■ Exercise description: Where in the records does the word "option" occur? Copy each line in which it does.

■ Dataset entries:
(** [get_tags] *)
Definition get_tags (w : world) (repo_url : string) : M json :=
  r <- http_get w (tags_request repo_url) ;;
  match r with
  | Body j => ret j
  | RequestException e =>
      eprint ("Error fetching tags: " ++ e) ;;; ret (JArr [])
  end.

(** The request for one page of branches. *)
Definition branches_request (repo_url : string) (page : nat) : request :=
  {| url := api_url repo_url ++ "/branches";
     params := [("page", page); ("per_page", 100)] |}.

(** The [while True] loop of [get_branches] inside its [try]; each turn
    costs one unit of fuel. *)
Fixpoint get_branches_from (w : world) (repo_url : string) (fuel : nat)
         (page : nat) (all_branches : list json) : M (list json) :=
  match fuel with
  | O => lift OutOfFuel
  | S fuel' =>
      r <- http_get w (branches_request repo_url page) ;;
      match r with
      | RequestException e =>
          eprint ("Error fetching branches: " ++ e) ;;; ret []
      | Body branches =>
          if negb (Py.truthy branches) then ret all_branches
          else
            items <- lift (Py.iter branches) ;;
            get_branches_from w repo_url fuel' (S page)
                              (all_branches ++ items)%list
      end
  end.

(** [get_branches] *)
Definition get_branches (w : world) (fuel : nat) (repo_url : string)
  : M (list json) :=
  get_branches_from w repo_url fuel 1 [].

(** The request of [get_go_mod_content]. *)
Definition go_mod_request (repo_url : string) (ref : scalar) : request :=
  {| url := api_url repo_url ++ "/contents/go.mod?ref=" ++ Py.str ref;
     params := [] |}.

(** [encoding == 'base64'] *)
Definition is_base64 (encoding : json) : bool :=
  match encoding with
  | JStr s => String.eqb s "base64"
  | _ => false
  end.

(** The body of a contents answer, as [get_go_mod_content] reads it. *)
Definition decode_content (w : world) (content_data : json) : outcome json :=
  match Py.get content_data "encoding" JNull with
  | Ret encoding =>
      if is_base64 encoding then
        match Py.subscript content_data "content" with
        | Ret (JStr c) =>
            match b64decode_utf8 w c with
            | Some text => Ret (JStr text)
            | None => Raise ValueError
            end
        | Ret _ => Raise TypeError
        | Raise e => Raise e
        | OutOfFuel => OutOfFuel
        end
      else Py.get content_data "content" (JStr "")
  | Raise e => Raise e
  | OutOfFuel => OutOfFuel
  end.

(** [get_go_mod_content]; [JNull] is its [None]. *)
Definition get_go_mod_content (w : world) (repo_url : string) (ref : scalar)
  : M json :=
  r <- http_get w (go_mod_request repo_url ref) ;;
  match r with
  | Body content_data => lift (decode_content w content_data)
  | RequestException e =>
      eprint ("Error fetching go.mod for " ++ Py.str ref ++ ": " ++ e) ;;;
      ret JNull
  end.

(** [parse_go_mod] *)
Definition parse_go_mod (content : json) : outcome versions :=
  if negb (Py.truthy content) then Ret (None, None, None)
  else
    match content with
    | JStr text => Ret (parse_go_mod_text text)
    | _ => Raise TypeError
    end.

(** [get_main_branch_info] *)
Definition get_main_branch_info (w : world) (repo_url : string) : M versions :=
  content <- get_go_mod_content w repo_url (SStr "main") ;;
  lift (parse_go_mod content).

(** The notes dict, latest binding of a key first. *)
Definition notes : Type := list (string * string).

(** [notes.get(key, '')] *)
Fixpoint notes_get (ns : notes) (key : scalar) : string :=
  match ns with
  | [] => ""
  | (k, v) :: ns' => if Py.eqb (SStr k) key then v else notes_get ns' key
  end.

(** One turn of the loop over the lines of the notes file. *)
Definition add_note_line (ns : notes) (line : string) : notes :=
  match split_maxsplit1 (strip line) with
  | [version; note] => (version, note) :: ns
  | _ => ns
  end.

(** [load_version_notes] *)
Definition load_version_notes (w : world) (notes_name : string) : M notes :=
  match notes_file w with
  | FileNotFound =>
      eprint ("Warning: " ++ notes_name ++ " not found") ;;; ret []
  | FileLines lines err =>
      let ns := fold_left add_note_line lines [] in
      match err with
      | None => ret ns
      | Some e =>
          eprint ("Error reading " ++ notes_name ++ ": " ++ e) ;;; ret ns
      end
  end.

(** An element of [version_data]. *)
Record entry : Type := {
  proxy_version : scalar;
  golang : string;
  rest_api : string;
  sdk_go : string;
  note : string
}.

(** [v or ''] *)
Definition or_empty (v : option string) : string :=
  match v with
  | Some s => s
  | None => ""
  end.

Definition truthy_opt (v : option string) : bool :=
  match v with
  | Some (String _ _) => true
  | _ => false
  end.

(** [golang_ver or rest_api_ver or sdk_go_ver] as a condition. *)
Definition any_version (v : versions) : bool :=
  let '(golang_ver, rest_api_ver, sdk_go_ver) := v in
  truthy_opt golang_ver || truthy_opt rest_api_ver || truthy_opt sdk_go_ver.

Definition make_entry (name : scalar) (v : versions) (n : string) : entry :=
  let '(golang_ver, rest_api_ver, sdk_go_ver) := v in
  {| proxy_version := name;
     golang := or_empty golang_ver;
     rest_api := or_empty rest_api_ver;
     sdk_go := or_empty sdk_go_ver;
     note := n |}.

(** [normalize_version_name] applied to a value: only a [str] has
    [startswith]. *)
Definition normalize_value (tag_name : scalar) : outcome scalar :=
  match tag_name with
  | SStr s => Ret (SStr (normalize_version_name s))
  | _ => Raise AttributeError
  end.

(** The test of the tag loop, [re.match(tag_pattern, tag_name)]. *)
Definition tag_allowed (tag_name : string) : bool :=
  match match_ tag_pattern tag_name with
  | Some _ => true
  | None => false
  end.

Definition tag_allowed_value (tag_name : scalar) : outcome bool :=
  match tag_name with
  | SStr s => Ret (tag_allowed s)
  | _ => Raise TypeError
  end.

(** The two variables the phases update: [version_data] and
    [processed_refs]. *)
Record acc : Type := {
  version_data : list entry;
  processed_refs : list scalar
}.

Definition append_entry (a : acc) (e : entry) : acc :=
  {| version_data := (version_data a ++ [e])%list;
     processed_refs := processed_refs a |}.

Definition add_processed (a : acc) (name : scalar) : acc :=
  {| version_data := version_data a;
     processed_refs := name :: processed_refs a |}.

(** [tag_to_release = {rel['tag_name']: rel for rel in releases}] *)
Definition tag_to_release_item (d : list (scalar * json)) (rel : json)
  : M (list (scalar * json)) :=
  t <- lift (Py.subscript rel "tag_name") ;;
  k <- lift (Py.hash t) ;;
  ret ((k, rel) :: d).

Definition build_tag_to_release (releases : json) : M (list (scalar * json)) :=
  rels <- lift (Py.iter releases) ;;
  for_each tag_to_release_item rels [].

(** Phase 1: the main branch. *)
Definition main_phase (w : world) (repo_url : string) (a : acc) : M acc :=
  eprint "Processing main branch..." ;;;
  v <- get_main_branch_info w repo_url ;;
  let a1 := if any_version v
            then append_entry a (make_entry (SStr "main") v "")
            else a in
  ret (add_processed a1 (SStr "main")).

(** Phase 2: the body of the loop over the branches. *)
Definition branch_step (w : world) (repo_url : string) (version_notes : notes)
           (a : acc) (branch : json) : M acc :=
  b <- lift (Py.subscript branch "name") ;;
  branch_name <- lift (Py.hash b) ;;
  if Py.mem branch_name (processed_refs a) then ret a
  else
    eprint ("Processing branch " ++ Py.str branch_name ++ "...") ;;;
    content <- get_go_mod_content w repo_url branch_name ;;
    v <- lift (parse_go_mod content) ;;
    let a1 := if any_version v
              then append_entry a
                     (make_entry branch_name v
                                 (notes_get version_notes branch_name))
              else a in
    ret (add_processed a1 branch_name).

(** Phase 3: the body of the loop over the releases. *)
Definition release_step (w : world) (repo_url : string) (version_notes : notes)
           (a : acc) (release : json) : M acc :=
  t <- lift (Py.subscript release "tag_name") ;;
  tag_name <- lift (Py.hash t) ;;
  if Py.mem tag_name (processed_refs a) then ret a
  else
    eprint ("Processing release " ++ Py.str tag_name ++ "...") ;;;
    content <- get_go_mod_content w repo_url tag_name ;;
    v <- lift (parse_go_mod content) ;;
    a1 <- (if any_version v
           then
             shown <- lift (normalize_value tag_name) ;;
             ret (append_entry a
                    (make_entry shown v (notes_get version_notes tag_name)))
           else ret a) ;;
    ret (add_processed a1 tag_name).

(** Phase 4: the body of the loop over the tags. *)
Definition tag_step (w : world) (repo_url : string) (version_notes : notes)
           (a : acc) (tag : json) : M acc :=
  t <- lift (Py.subscript tag "name") ;;
  tag_name <- lift (Py.hash t) ;;
  if Py.mem tag_name (processed_refs a) then ret a
  else
    ok <- lift (tag_allowed_value tag_name) ;;
    if negb ok then ret a
    else
      eprint ("Processing tag " ++ Py.str tag_name ++ "...") ;;;
      content <- get_go_mod_content w repo_url tag_name ;;
      v <- lift (parse_go_mod content) ;;
      a1 <- (if any_version v
             then
               shown <- lift (normalize_value tag_name) ;;
               ret (append_entry a
                      (make_entry shown v (notes_get version_notes tag_name)))
             else ret a) ;;
      ret (add_processed a1 tag_name).

(** The four phases, from the empty [version_data] and [processed_refs]. *)
Definition run_phases (w : world) (repo_url : string) (version_notes : notes)
           (branches : list json) (releases tags : json) : M acc :=
  a1 <- main_phase w repo_url {| version_data := []; processed_refs := [] |} ;;
  eprint ("Processing " ++ PyStr.of_nat (List.length branches)
          ++ " branches...") ;;;
  a2 <- for_each (branch_step w repo_url version_notes) branches a1 ;;
  eprint "Processing releases..." ;;;
  rs <- lift (Py.slice_to 10 releases) ;;
  rl <- lift (Py.iter rs) ;;
  a3 <- for_each (release_step w repo_url version_notes) rl a2 ;;
  eprint "Processing tags..." ;;;
  ts <- lift (Py.slice_to 20 tags) ;;
  tl <- lift (Py.iter ts) ;;
  for_each (tag_step w repo_url version_notes) tl a3.

(** Everything [generate_version_table] does before it renders: the three
    listings, the notes, [tag_to_release] and the four phases. *)
Definition collect_version_data (w : world) (fuel : nat) (repo_url : string)
  : M acc :=
  eprint "Fetching branches, releases and tags..." ;;;
  branches <- get_branches w fuel repo_url ;;
  releases <- get_releases w repo_url ;;
  tags <- get_tags w repo_url ;;
  version_notes <- load_version_notes w "version-notes.txt" ;;
  build_tag_to_release releases ;;;
  run_phases w repo_url version_notes branches releases tags.

Definition table_header : string :=
  "| cloud-event-proxy | golang | rest-api | sdk-go  | note         |" ++ nl
  ++ "| ----------------- | ------ | -------- | ------- | ------------ |" ++ nl.

Definition table_row (e : entry) : string :=
  "| " ++ Py.str (proxy_version e) ++ " | " ++ golang e ++ " | "
  ++ rest_api e ++ " | " ++ sdk_go e ++ " | " ++ note e ++ " |" ++ nl.

Definition no_data : string := "No version data found.".

(** The end of [generate_version_table]: the sentinel, or the table. *)
Definition render_table (vd : list entry) : string :=
  match vd with
  | [] => no_data
  | _ => fold_left (fun table e => table ++ table_row e) vd table_header
  end.

(** [generate_version_table] *)
Definition generate_version_table (w : world) (fuel : nat) (repo_url : string)
  : M string :=
  a <- collect_version_data w fuel repo_url ;;
  ret (render_table (version_data a)).

Definition default_repo_url : string :=
  "https://github.com/redhat-cne/cloud-event-proxy".

(** What a run of the process leaves: what the script printed on both
    streams, and the exit status ([None] while it has not ended). *)
Record run : Type := {
  run_stdout : list string;
  run_stderr : list string;
  exit_code : option Z
}.
(** The severity of the explanation reads [kp_current] only. *)
Lemma severity_monotone (s1 s2 : SpaceWeatherStatus.t) :
  SpaceWeatherStatus.kp_current s1 = kp1 ->
  SpaceWeatherStatus.kp_current s2 = kp2 ->
  Spec.le_by Spec.severity_rank
    (SpaceWeatherImpact.severity (generate_impact_explanation s1))
    (SpaceWeatherImpact.severity (generate_impact_explanation s2)).
Proof.
  intros E1 E2. unfold generate_impact_explanation. simpl.
  rewrite E1, E2.
  thresholds kp1; thresholds kp2; above kp1 kp2 kp1_le_kp2; vm_compute; lia.
Qed.

End KpOrder.

Lemma hf_is_a_level (flares : list SolarFlare.t) (w : World) :
  exists n, Spec.risk_rank (fst (run (_assess_hf_radio_risk flares) w)) = Some n.
Proof.
  unfold _assess_hf_radio_risk. destruct flares as [|f rest].
  - exists 0%nat. reflexivity.
  - run_steps.
    destruct (existsb _ _); [exists 3%nat; reflexivity|].
    destruct (fst (run (recent_strong (f :: rest)) w));
      [exists 1%nat | exists 2%nat]; reflexivity.
Qed.

Lemma assess_kp_current kp flares cmes w :
  SpaceWeatherStatus.kp_current (fst (run (assess kp flares cmes) w)) = kp.
Proof. unfold assess. run_steps. reflexivity. Qed.

(** C6.  With the flare list, the CME list and the wall clock held fixed,
    and for kp1 <= kp2 both in [0, 9], the GPS risk, the HF-radio risk,
    the satellite-operations risk and the aurora visibility at kp2 are at
    least as severe as at kp1 (none < minor < moderate < high, and
    unlikely < visible_polar_regions < visible_high_latitudes <
    visible_mid_latitudes), and so is the severity of the impact
    explanation built from the status (info < moderate < high). *)
Theorem C6_risk_monotone_in_kp :
  forall (flares : list SolarFlare.t) (cmes : list CME.t) (w : World)
         (kp1 kp2 : pyfloat),
    (0 <=! kp1)%pyf = true ->
    (kp1 <=! kp2)%pyf = true ->
    (kp2 <=! 9)%pyf = true ->
    let s1 := fst (run (assess kp1 flares cmes) w) in
    let s2 := fst (run (assess kp2 flares cmes) w) in
    Spec.le_by Spec.risk_rank (_assess_gps_risk kp1 cmes)
                              (_assess_gps_risk kp2 cmes)
    /\ Spec.le_by Spec.risk_rank (SpaceWeatherStatus.hf_radio_risk s1)
                                 (SpaceWeatherStatus.hf_radio_risk s2)
    /\ Spec.le_by Spec.risk_rank (_assess_satellite_risk kp1 flares cmes)
                                 (_assess_satellite_risk kp2 flares cmes)
    /\ Spec.le_by Spec.aurora_rank (_assess_aurora_visibility kp1)
                                   (_assess_aurora_visibility kp2)
    /\ Spec.le_by Spec.severity_rank
         (SpaceWeatherImpact.severity (generate_impact_explanation s1))
         (SpaceWeatherImpact.severity (generate_impact_explanation s2)).
Proof.
  intros flares cmes w kp1 kp2 _ Hle _ s1 s2.
  split; [exact (gps_monotone kp1 kp2 Hle cmes)|].
  split.
  { subst s1 s2. unfold assess. run_steps. simpl.
    destruct (hf_is_a_level flares w) as [n Hn].
    unfold Spec.le_by. rewrite Hn. apply Nat.le_refl. }
  split; [exact (satellite_monotone kp1 kp2 Hle flares cmes)|].
  split; [exact (aurora_monotone kp1 kp2 Hle)|].
  apply (severity_monotone kp1 kp2 Hle); apply assess_kp_current.
Qed.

■ Written solution:
Definition or_empty (v : option string) : string :=
Definition truthy_opt (v : option string) : bool :=
  exit_code : option Z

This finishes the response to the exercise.